What’s on MPR News today? 3/16/18

Friday March 16, 2018
(Subject to change as events dictate)

Until 9 a.m. – Morning Edition
Organized trash collection in St. Paul; Hennepin County is launching a review of how it handled the case of neglect and abuse of girls in a Minneapolis family; Shannon Miller wins her discrimination suit against UMD; the new Oklahoma execution protocol; suing white nationalists; Russia stages an election.

9 a.m.- 1A with Joshua Johnson
The Friday Roundup. This week, students across the nation walked out, Rex Tillerson got shown out and House Republicans closed out their investigation into Russian “meddling.” (Listen)

Guests: Ayesha Rascoe, White House correspondent, Reuters; Matthew Cooper, contributing editor of The Washington Monthly and Washingtonian magazines; Alexis Simendinger, national political correspondent, The Hill.

10 a.m. – MPR News with Kerri Miller
The Friday Roundtable. Parents often complain about their kids being picky eaters, preferring bland foods like mac and cheese, chicken fingers, and PB & J. We wanted to know what it takes to expand your child’s palate, and whether doing so might affect what kind of food they’ll eat later in life.

Guests: Milo Fleming, 13-year-old chef from St. Paul who competed on Top Chef, Jr. in Dec. 2017; Ed Jenkins, creator and star of Lalo’s Lunchbox, a video series about kids and eating; Tricia Armstrong, speech language pathologist at Children’s Minnesota-St. Paul where she specializes in working with infants and children with feeding difficulties.

11 a.m. – MPR News with Tom Weber (Mike Mulcahy hosts)
Politics Friday. Reporter Brian Bakst will speak with host Mike Mulcahy about the Governor’s supplemental budget proposal. Then, Secretary of State Steve Simon will join us to discuss the Legislative Auditor’s report on voter registration. Congressman Tom Emmer will talk about his proposed legislation to help prevent suicide among farmers. Rep. Mark Uglem will talk about his proposed legislation that would mandate drivers use hands-free devices when using cell phones in their cars.

12 p.m. – MPR News Presents
Retiring Arizona Republican Sen. Jeff Flake spoke at the National Press Club on Thursday. Before answering questions from the press, he gave a speech he titled, “Truth, Falsehoods and the Dangerous State of our Politics: A Way Forward.” Sen. Flake said his Republican Party has ignored the degradation of the United States by the current president who is doing what Sen. Flake called “routine vandalism to our democratic norms.”

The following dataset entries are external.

(** From the first decision on. *)
Definition open_flow (agent : Agent) (p : option Identity.Principal) (started : Z) (e : AccessEvent) (dest : string) (exit : option Agent)
    : prog unit :=
  r ← decide agent p dest dest exit;
  let '(d, status) := (r : Decision * EgressStatus) in
  if negb (bool_decide (status = EgressOK)) && negb (ScopeResolvedIP (Scope d))
  then refuse started (with_policies (policyIDs d) e) (mkRefusal status (reason_text (DReason d)))
  else
    let e := with_exit exit e in
    match exit with
    | Some x =>
        r ← openExit x dest;
        match r with
        | inr rf => refuse started e rf
        | inl (stream, targets) =>
            _ ← serve_flow agent p started e dest exit (Some stream) targets;
            _ ← ask (CloseConn stream); Ret tt
        end
    | None =>
        r ← resolve dest;
        match r with
        | inr rf => refuse started e rf
        | inl targets => serve_flow agent p started e dest exit None targets
        end
    end.

Definition handle_egress (agent : Agent) (user : option Identity.Principal) (init : StreamInit) : prog unit :=
  started ← ask Now;
  let e := new_record agent init in
  if negb (bool_decide (i_Kind init = KindTCP))
  then refuse started (with_protocol (truncate (i_Kind init)) e) (mkRefusal EgressInvalid reasonNotTCP)
  else
    match NormalizeDestination (meta init MetaEgress) with
    | Fail _ => refuse started e (mkRefusal EgressInvalid (reason_text ReasonInvalidRequest))
    | Ok dest =>
        let e := with_destination dest e in
        r ← principal agent user (meta init MetaEgressAuth);
        match r with
        | inr rf => refuse started e rf
        | inl p =>
            let e := with_principal p e in
            r ← resolveExit agent (meta init MetaEgressVia);
            match r with
            | inr rf => refuse started e rf
            | inl exit => open_flow agent p started e dest exit
            end
        end
    end.

Definition HandleEgress (agent : Agent) (user : option Identity.Principal) (init : StreamInit) : prog unit :=
  _ ← handle_egress agent user init; _ ← ask CloseStream; Ret tt.

(** ** request.go *)
Definition ReasonCredentialUnavailable : string := "credential_unavailable".
Definition ReasonCredentialRequiresTLS : string := "credential_requires_tls".
Definition ReasonCredentialDestination : string := "credential_destination_refused".
Definition ReasonCredentialMethod : string := "credential_method_refused".

Context `{hpke : Credseal.HPKE}.

Definition denied (reason : string) : Decider.DecisionAnswer := Decider.mkAnswer 0 false reason 0 None None.

Definition request_context (hq : Gateway.HTTPQuery) (exit : option Agent) : RequestContext :=
  mkContext "" "" (Gateway.hq_TLS hq) (Gateway.hq_Method hq) (Gateway.hq_Path hq) "" ""
    (match exit with Some e => a_ID e | None => "" end) "" (Gateway.hq_Decrypted hq) "" None.
Definition setShortLivedCookie (name v : string) : prog unit := setCookie name v 600 None.
Definition expireCookie (name : string) : prog unit := setCookie name "" (-1) None.
Definition clearSessionCookie : prog unit := expireCookie sessionCookie.

Definition logoutHandler (r : request) : prog unit :=
  _ ← match r_Cookie r !! sessionCookie with
      | Some raw => if bool_decide (raw = "") then Ret tt else _ ← ask (DeleteSession (Identity.HashToken raw)); Ret tt
      | None => Ret tt
      end;
  _ ← clearSessionCookie;
  noContent.

(** ** Callers (middleware.go) *)
Definition orgScope (r : request) : string :=
  if negb (bool_decide (c_orgID (r_caller r) = "")) then c_orgID (r_caller r)
  else if negb (bool_decide (query r "org_id" = "")) then query r "org_id"
  else defaultOrgID.

Definition isAdmin (r : request) : bool := c_admin (r_caller r).
Definition actor (r : request) : string := if bool_decide (c_actor (r_caller r) = "") then "system" else c_actor (r_caller r).

(** [auditAs] (oauth.go). *)
Definition auditAs (orgID who action target detail : string) : prog unit :=
  id ← NewID "aud";
  now ← ask Now;
  _ ← ask (AppendAudit (mkAudit id orgID who action target detail now));
  Ret tt.

Definition audit (r : request) (action target detail : string) : prog unit := auditAs (orgScope r) (actor r) action target detail.

Definition queryOrg (r : request) : string := if bool_decide (query r "org_id" = "") then defaultOrgID else query r "org_id".

Definition authEnabled : bool := match auth a with Some c => auth_enabled c | None => false end.

(** Who calls; the context of the request holds it from here on. *)
Definition authorize (r : request) : prog (option caller) :=
  let tok := Gateway.Bearer (header r "Authorization") in
  if negb (bool_decide (adminToken a = "")) && negb (bool_decide (tok = "")) then
    if bool_decide (tok = adminToken a) then Ret (Some (mkCaller (queryOrg r) "admin" RoleOwner true ""))
    else fail 401 "unauthorized"
  else if authEnabled then
    match csrfCheck r with
    | Some err => _ ← writeCSRFError err; Ret None
    | None =>
        s ← lookupSession r;
        match s with
        | Fail err => if errIs err errNoSession then fail 401 "unauthorized" else _ ← writeStoreUnavailable; Ret None
        | Ok su => Ret (Some (mkCaller (su_orgID su) (u_Email (su_user su)) (su_role su) false ""))
        end
    end
  else if negb (bool_decide (adminToken a = "")) then fail 401 "unauthorized"
  else Ret (Some (mkCaller (queryOrg r) "system" RoleOwner true "")).

Definition guard (h : request -> prog unit) (r : request) : prog unit :=
  need c := authorize r in h (with_caller c r).

(** ** Roles (internal/authz/authz.go) *)
Record rolePrincipal := mkRolePrincipal { rp_ID : string; rp_Type : string; rp_Role : string; rp_Org : string }.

1 p.m. – Science Friday (Flora Lichtman hosts)
Blockchain startups are making people fortunes. Nearly all of them men under the age of 40. Flora Lichtman looks at how women in tech are pushing back against a culture of “Blockchain bros” to help shape this brand new industry. Plus, what we can learn about how dinosaurs moved and looked from fossils alone, and how artists help bring them alive.

2 p.m. – BBC NewsHour
Jacob Zuma, South Africa’s former president, is charged with corruption; New calls to ban the legal trade in antique ivory;
and 50 years since U.S. troops went on a bloody rampage through the Vietnamese village of My Lai. We hear from a survivor whose entire family was killed.

3 p.m. – All Things Considered
Gov. Dayton’s budget plan; Can Minnesotans deduct prepaid property taxes? The week in politics; remembering My Lai; the comeback of Tiger Woods.

6:30 p.m. – Marketplace
Facing tariffs on its steel exports to the U.S. the EU is threatening to retaliate with levies on blue jeans, bourbon and motorcycles; Have you ever wondered why mint is so ubiquitous in toothpaste? A look at the origin and economics of mint; and Toys R Us is closing all its U.S. stores in the coming months, and that will force toy manufactures who depended on the chain to scramble for alternatives.

7 p.m. – The World
Ten years to become an American family. A graphic journalist in California, who was born in the Philippines, recently decided to dig into his family’s immigration story. His father was first to leave Manila for a job in New Jersey. Then his mom left. It took a decade to reunite.

8 p.m. – Fresh Air
Kory Stamper, an associate editor at Merriam Webster, tells Terry Gross about defining crude or offensive words like the F-bomb and about adding new words to the dictionary. Stamper’s book about her work as a lexicographer is called Word by Word: The Secret Life of Dictionaries.